Multi-disciplinary Design Optimization for Human Well-Being
Human well-being and system performance is a multi-faceted field that often requires optimisation within the field of ergonomics. The simulation software AnyBody Modelling System provides a useful tool for analysing the muscular-skeletal system of humans (and animals) that for given movements allows computing muscle forces, joint reactions, metabolism, mechanical work and efficiency. The use of this analysis tool permits us to quantitatively analyse movement patterns, working positions and anthropometric data, which in turn enables automatic optimization to be carried out.

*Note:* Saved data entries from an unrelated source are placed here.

(* ===== verification/UnetThm.v ===== *)
(** * Properties of the network layer *)

From S2P Require Import Prelude Errors Shbuf Descriptor PeerDb Net Unet UnetCycle UnetInv.

Section slots.
Context `{Net}.

(** The slot of a descriptor. *)
Definition slot (u : net_st) (fd : Z) : desc_t := dt_slot (dt_alloc (u_desc u)) fd.

Lemma slot_put u fd d k : slot (set_desc (dt_put (u_desc u) fd d) u) k = if decide (fd = k) then d else slot u k.
Proof. unfold slot, dt_put, dt_alloc at 1. simpl. by rewrite dt_slot_insert. Qed.

Lemma get_table_eq u fd :
  net_inv u → 0 ≤ fd < n_max_fd →
  get_unet_table fd u = Some (if d_flag (slot u fd) =? 0 then None else Some (slot u fd), u).
Proof.
  intros Hu Hfd. unfold get_unet_table, descriptor_get, slot, dt_alloc. destruct (ni_table _ Hu) as [t ->].
  destruct (Z.leb_spec n_max_fd fd); [lia|]. destruct (Z.ltb_spec fd 0); [lia|]. done.
Qed.

(** What a callback may do: it may queue data, but neither claim nor release a
    descriptor nor change a service. *)
Record calm (u u' : net_st) : Prop := {
  ca_slot fd : d_flag (slot u' fd) = d_flag (slot u fd) ∧ d_mode (slot u' fd) = d_mode (slot u fd);
  ca_bind : u_bind u' = u_bind u;
}.
#[global] Instance calm_preorder : PreOrder calm.
Proof.
  split; [by split|]. intros u1 u2 u3 [H1 B1] [H2 B2]. split; [|congruence].
  intros fd. destruct (H1 fd), (H2 fd). split; congruence.
Qed.

Class CallbacksCalm : Prop := {
  cb_accept_calm mode fd addr u : calm u (n_cb_accept mode fd addr u);
  cb_close_calm mode fd addr u : calm u (n_cb_close mode fd addr u);
}.

(** A service connection of a mode. *)
Definition serves (mode : Z) (u : net_st) (fd : Z) : Prop :=
  d_flag (slot u fd) ≠ 0 ∧ d_mode (slot u fd) = mode ∧ has_flag (d_flag (slot u fd)) DF_SERVICE = true.

Lemma serves_calm mode u u' fd : calm u u' → serves mode u' fd ↔ serves mode u fd.
Proof. intros [Hc _]. unfold serves. by destruct (Hc fd) as [-> ->]. Qed.
End slots.

(** ** Events *)
Section events.
Context `{Net}.

Lemma find_slot_None n off i tab :
  find_slot n off i tab = None → length tab = Z.to_nat UNET_MAX_EVENTS →
  0 ≤ i → i + off + Z.of_nat n < 2 ^ 32 → 0 ≤ off →
  ∀ k, 0 ≤ k < Z.of_nat n →
  ∃ e, tab !! Z.to_nat ((i + off + k) mod UNET_MAX_EVENTS) = Some e ∧ e_type e ≠ 0.
Proof.
  intros Hs Hl Hi. revert off Hs. induction n as [|n IH]; intros off Hs Hlt Hoff k Hk; [lia|].
  cbn [find_slot] in Hs. cbv zeta in Hs. rewrite u32_small in Hs by lia.
  destruct (lookup_lt_is_Some_2 tab (Z.to_nat ((i + off) mod UNET_MAX_EVENTS))) as [e He].
  { rewrite Hl. apply Z2Nat.inj_lt; [apply Z.mod_pos_bound|..]; unfold UNET_MAX_EVENTS; try lia.
    apply Z.mod_pos_bound. lia. }
  rewrite He in Hs. destruct (Z.eqb_spec (e_type e) 0) as [|Hne]; [done|].
  destruct (decide (k = 0)) as [->|Hk0]; [rewrite Z.add_0_r; eauto|].
  destruct (IH (off + 1) Hs ltac:(lia) ltac:(lia) (k - 1) ltac:(lia)) as (e' & He' & ?).
  exists e'. split; [|done]. rewrite <-He'. do 3 f_equal. lia.
Qed.

(** Every slot is found from any start. *)
Lemma ring_full i tab :
  0 ≤ i < UNET_MAX_EVENTS → length tab = Z.to_nat UNET_MAX_EVENTS →
  find_slot (Z.to_nat UNET_MAX_EVENTS) 1 i tab = None → Forall (λ e, e_type e ≠ 0) tab.
Proof.
  intros Hi Hl Hs. apply Forall_lookup. intros j e He. pose proof (lookup_lt_Some _ _ _ He) as Hj.
  rewrite Hl in Hj. unfold UNET_MAX_EVENTS in *.
  destruct (find_slot_None _ _ _ _ Hs Hl ltac:(lia) ltac:(lia) ltac:(lia) ((Z.of_nat j - i - 1) mod 20480))
    as (e' & He' & Ht).
  { pose proof (Z.mod_pos_bound (Z.of_nat j - i - 1) 20480). lia. }
  unfold UNET_MAX_EVENTS in He'. rewrite Zplus_mod_idemp_r in He'.
  replace (i + 1 + (Z.of_nat j - i - 1)) with (Z.of_nat j) in He' by lia.
  rewrite Z.mod_small, Nat2Z.id in He' by lia. congruence.
Qed.

Lemma count_insert (l : list uevent_t) i e e' type :
  l !! i = Some e → e_type e ≠ type → e_type e' = type →
  length (filter (λ x, e_type x = type) (<[i := e']> l)) = S (length (filter (λ x, e_type x = type) l)).
Proof.
  intros Hi Hne He'. rewrite (insert_take_drop _ _ _ (lookup_lt_Some _ _ _ Hi)).
  rewrite <-(take_drop_middle _ _ _ Hi) at 3.
  rewrite !filter_app, !length_app, !filter_cons. rewrite decide_True, decide_False by done. simpl. lia.
Qed.

(** the event table.  [uevent_new] fills a free slot, keeps every other
    event, and raises the count of its type by one; it fails only when all
    20480 slots are in use. *)
Theorem uevent_new_spec u mode type peer :
  net_inv u → type ≠ 0 →
  uwp (uevent_new mode type (Some peer)) u (λ r u',
    match r with
    | Some idx => ∃ e, u_events u !! Z.to_nat idx = Some e ∧ e_type e = 0 ∧
        u_events u' = <[Z.to_nat idx := Uevent mode (e_flag e) type (e_fd e) (Some peer)]> (u_events u) ∧
        uevent_type_count type u' = uevent_type_count type u + 1 ∧ u_desc u' = u_desc u ∧ u_bind u' = u_bind u
    | None => Forall (λ e, e_type e ≠ 0) (u_events u) ∧ u' = u
    end).
Proof.
  intros Hu Ht. unfold uevent_new. destruct (Z.eqb_spec type 0); [done|].
  apply uwp_bind, uwp_get. destruct (find_slot _ _ _ _) as [idx|] eqn:E.
  - apply find_slot_Some in E as (Hi & e & He & He0).
    apply uwp_bind, uwp_umod, uwp_bind, uwp_umod, uwp_ret. cbn [u_events set_new_idx]. rewrite He.
    exists e. split; [done|]. split; [done|]. split; [done|]. split; [|done].
    unfold uevent_type_count. cbn [u_events set_events]. rewrite (count_insert _ _ e) by (done || congruence). lia.
  - apply uwp_ret. split; [|done]. exact (ring_full _ _ (ni_new _ Hu) (ni_events _ Hu) E).
Qed.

This paper briefly describes the use of the modeFRONTIER optimization software integrating the AnyBody muscular-skeletal software to carry out optimizations relating to the human body for the design of components for the automobile and medical/rehabilitation sectors.
Accelerator pedal design (automotive)
According to the automotive industry a good pedal design should provide an effortless and yet precise operation. Consider a pedal hinged at one end and equipped with a torsion spring that stretches when the pedal is depressed. The dilemma is that if the spring is too weak, then the pedal will not provide much support for the leg, and the operator consequently has to extend the leg and hold it up against gravity, this will become very tiring. On the other hand, if the spring is too rigid, then the muscular effort of depressing it will become too large and repetitive operation of the pedal or static maintenance of a particular pedal position will cause fatigue. Similarly, different seat positions influence the muscular effort.
Coupling the AnyBody muscular-skeletal modelling software inside the modeFRONTIER optimization software it is possible to perform a systematic optimization to find the best solution of the spring stiffness and the seat position to reduce the muscular effort. It was found that the vital parameter is the pedal spring stiffness, almost irrespective of the distance of the seat from the pedal, since the correlation factor between muscle activity and the spring stiffness is 0.66, meanwhile for the case of the pedal distance is only 0.1.
Wheel chair optimization (medical/rehabilitation)
A very large proportion of wheelchair users experience load-induced shoulder pain. This happens after several years of use, and it can be a very serious condition for an individual relying entirely on the arms for ambulation. The wheelchair parameters such as wheel diameter, push-rim position, axle position, and camber influence the shoulder forces during use. But precisely how? The model investigates the gleno-humeral joint forces as a function of the axle position through a forward push on the push-rim. This is done via the model parameters: seat height relative to the axel, and seat position as the forward distance between the pelvis and axes.
The problem was integrated into modeFRONTIER to find the optimum design producing the least shoulder force. The optimised results indicate that even a slight movement of the seat can be important to the forces required to move the wheelchair. Comparing with the original design we obtained a reduction of 22.4 % in the shoulder force by lowering the seat height by 64mm and moving the seat position backwards by 92.4mm.